For me, TUIs compensate for the fact that I can't get good remote GUI rendering on Linux. Yes, X11 tunneling exists, but the experience has always been abysmal for me for anything not hosted on a machine that sits on the same LAN as the client. For Wayland I don't even know if such a thing is possible since I don't think the architecture supports it.

But the terminal is just fundamentally the wrong basic abstraction on which to build a structured GUI, it just happens to require few enough bits to be sent over the wire that it actually works reasonably well over SSH as opposed to pushing graphics.

> Yes, X11 tunneling exists, but the experience has always been abysmal for me for anything not hosted on a machine that sits on the same LAN as the client.

I have used X11 tunnelling to machines on the other side of Europe and it was OK. I did prefer ssh for responsiveness. What happened to NX? What about other remote desktops?

> For Wayland I don't even know if such a thing is possible since I don't think the architecture supports it.

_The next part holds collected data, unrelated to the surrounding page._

(** * raylib.audio: sound loading and music streaming over OpenAL and stb_vorbis

    A shallow embedding of the audio module (the third unit of
    [src/examples/ex03b_input_mouse.c], lines 120-921) and the properties
    of its music streaming, resource scanning and loading paths.

    The module drives two libraries.  OpenAL is modelled here as a small
    state machine (sources with a buffer queue split into processed and
    pending buffers, named buffers holding PCM data, a sticky error flag).
    The Ogg decoder stb_vorbis, the [ResInfoHeader] layout and the helpers
    [GetExtension] and [DecompressData] are declared in files that are not
    part of the unit; they are taken as parameters (type classes below). *)

From Stdlib Require Import ZArith List String Ascii Lia QArith Strings.Byte.
From stdpp Require Import base gmap strings list fin_maps.

Open Scope Z_scope.

(** ** C integers *)

(** Value of a 32-bit [int] holding [z] modulo 2^32 (two's complement). *)
Definition int32 (z : Z) : Z := (z + 2^31) mod 2^32 - 2^31.

(** Value of a 16-bit [short] holding [z] modulo 2^16. *)
Definition int16 (z : Z) : Z := (z + 2^15) mod 2^16 - 2^15.

(** Value of a [char] (signed, 8 bits) holding [z] modulo 2^8. *)
Definition int8 (z : Z) : Z := (z + 2^7) mod 2^8 - 2^7.

Abbreviation ALuint := N.
Abbreviation byte := Byte.byte.

#[global] Instance byte_eq_decision : EqDecision byte := Byte.byte_eq_dec.

Definition byte_val (b : byte) : Z := Z.of_N (Byte.to_N b).

(** Little-endian unsigned value of a run of bytes. *)
Fixpoint le_unsigned (bs : list byte) : Z :=
  match bs with
  | [] => 0
  | b :: bs' => byte_val b + 256 * le_unsigned bs'
  end.

(** ** Defines and Macros *)

Definition MUSIC_STREAM_BUFFERS : Z := 2.
Definition MUSIC_BUFFER_SIZE : Z := 4096 * 8.
Arguments MUSIC_BUFFER_SIZE : simpl never.

(** ** Trace of the calls the module makes *)

Inductive TraceLogType := INFO | ERROR | WARNING | DEBUG | OTHER.

Inductive ALparam :=
  | AL_PITCH | AL_GAIN | AL_POSITION | AL_VELOCITY | AL_LOOPING | AL_BUFFER
  | AL_BUFFERS_QUEUED | AL_BUFFERS_PROCESSED | AL_SOURCE_STATE.

(** One entry per library call or log message, in program order.  A
    [TraceLog] entry keeps the level and the format string; the formatted
    arguments are not part of any decision and are left out. *)
Inductive event :=
  | EvTraceLog (lvl : TraceLogType) (fmt : string)
  | EvGenSources (names : list ALuint)
  | EvGenBuffers (names : list ALuint)
  | EvSourcef (source : ALuint) (p : ALparam) (v : Q)
  | EvSource3f (source : ALuint) (p : ALparam) (x y z : Q)
  | EvSourcei (source : ALuint) (p : ALparam) (v : Z)
  | EvGetSourcei (source : ALuint) (p : ALparam) (reported : Z)
  | EvBufferData (buffer : ALuint) (format : Z) (data : list (option Z))
                 (bytes : Z) (freq : Z)
  | EvSourceQueueBuffers (source : ALuint) (bufs : list ALuint)
  | EvSourceUnqueueBuffers (source : ALuint) (buffer : ALuint)
  | EvSourcePlay (source : ALuint)
  | EvSourcePause (source : ALuint)
  | EvSourceStop (source : ALuint)
  | EvDeleteSources (names : list ALuint)
  | EvDeleteBuffers (names : list ALuint)
  | EvVorbisOpen (fileName : string) (opened : bool)
  | EvVorbisSeekStart
  | EvVorbisClose
  | EvCloseContext.

(** ** OpenAL *)

Module AL.

Definition AL_NO_ERROR : Z := 0.
Definition AL_INVALID_NAME : Z := 0xA001.
Definition AL_INVALID_VALUE : Z := 0xA003.
Definition AL_INVALID_OPERATION : Z := 0xA004.

Definition AL_INITIAL : Z := 0x1011.
Definition AL_PLAYING : Z := 0x1012.
Definition AL_PAUSED : Z := 0x1013.
Definition AL_STOPPED : Z := 0x1014.

Definition AL_FORMAT_MONO8 : Z := 0x1100.
Definition AL_FORMAT_MONO16 : Z := 0x1101.
Definition AL_FORMAT_STEREO8 : Z := 0x1102.
Definition AL_FORMAT_STEREO16 : Z := 0x1103.

(** A source: its play state and its queue, the buffers already played
    (processed, oldest first) followed by those still to play. *)
Record source := Source {
  src_state : Z;
  src_processed : list ALuint;
  src_pending : list ALuint
}.

(** A buffer object and the data last uploaded to it.  A sample the
    program never wrote is [None]. *)
Record buffer := Buffer {
  buf_format : Z;
  buf_data : list (option Z);
  buf_bytes : Z;
  buf_freq : Z
}.

Record context := MkContext {
  sources : gmap N source;
  buffers : gmap N buffer;
  error : Z
}.

Definition queue (s : source) : list ALuint := src_processed s ++ src_pending s.

(** The error flag keeps the first error until [alGetError] reads it. *)
Definition raise (e : Z) (c : context) : context :=
  MkContext (sources c) (buffers c) (if error c =? AL_NO_ERROR then e else error c).

Definition with_source (name : ALuint) (s : source) (c : context) : context :=
  MkContext (<[name := s]> (sources c)) (buffers c) (error c).

Definition new_source : source := Source AL_INITIAL [] [].
Definition new_buffer : buffer := Buffer 0 [] 0 0.

(** Name 0 is never handed out: it is the null source and buffer. *)
Definition alGenSources (n : nat) (c : context) : list ALuint * context :=
  let names := fresh_list n ({[0%N]} ∪ dom (sources c)) in
  (names,
   MkContext (foldr (fun k m => <[k := new_source]> m) (sources c) names)
           (buffers c) (error c)).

Not only forwarding is trivial with Wayland, it also tends to provide better experience than X11 does.

  • I have never tried it until now, and I hadn't looked into it. But I just tried `waypipe ssh` to a remote server I have for doing asynchronous Claude work in VMs, and it actually works pretty great! Maybe I'll switch to that for my emacs/magit setup, the lack of clipboard integration when running emacs in a terminal over ssh is enough of an argument for me.

    Edit: yikes, pressing M-w caused emacs-pgtk to crash with a Wayland protocol error, so it isn't trivial and requires some configuring I guess.

    Edit 2: Apparently I have to install wl-clipboard and write a bunch of emacs lisp to work around this. I don't think I have the patience for that, and I fear that such problems will be even harder to solve for applications which are not as flexible and programmable as emacs. So far I'll conclude that remote Wayland is not ready and stick to TUI.

    Edit 3: No, the problem is probably mismatched waypipe versions on client and server. Still not fun.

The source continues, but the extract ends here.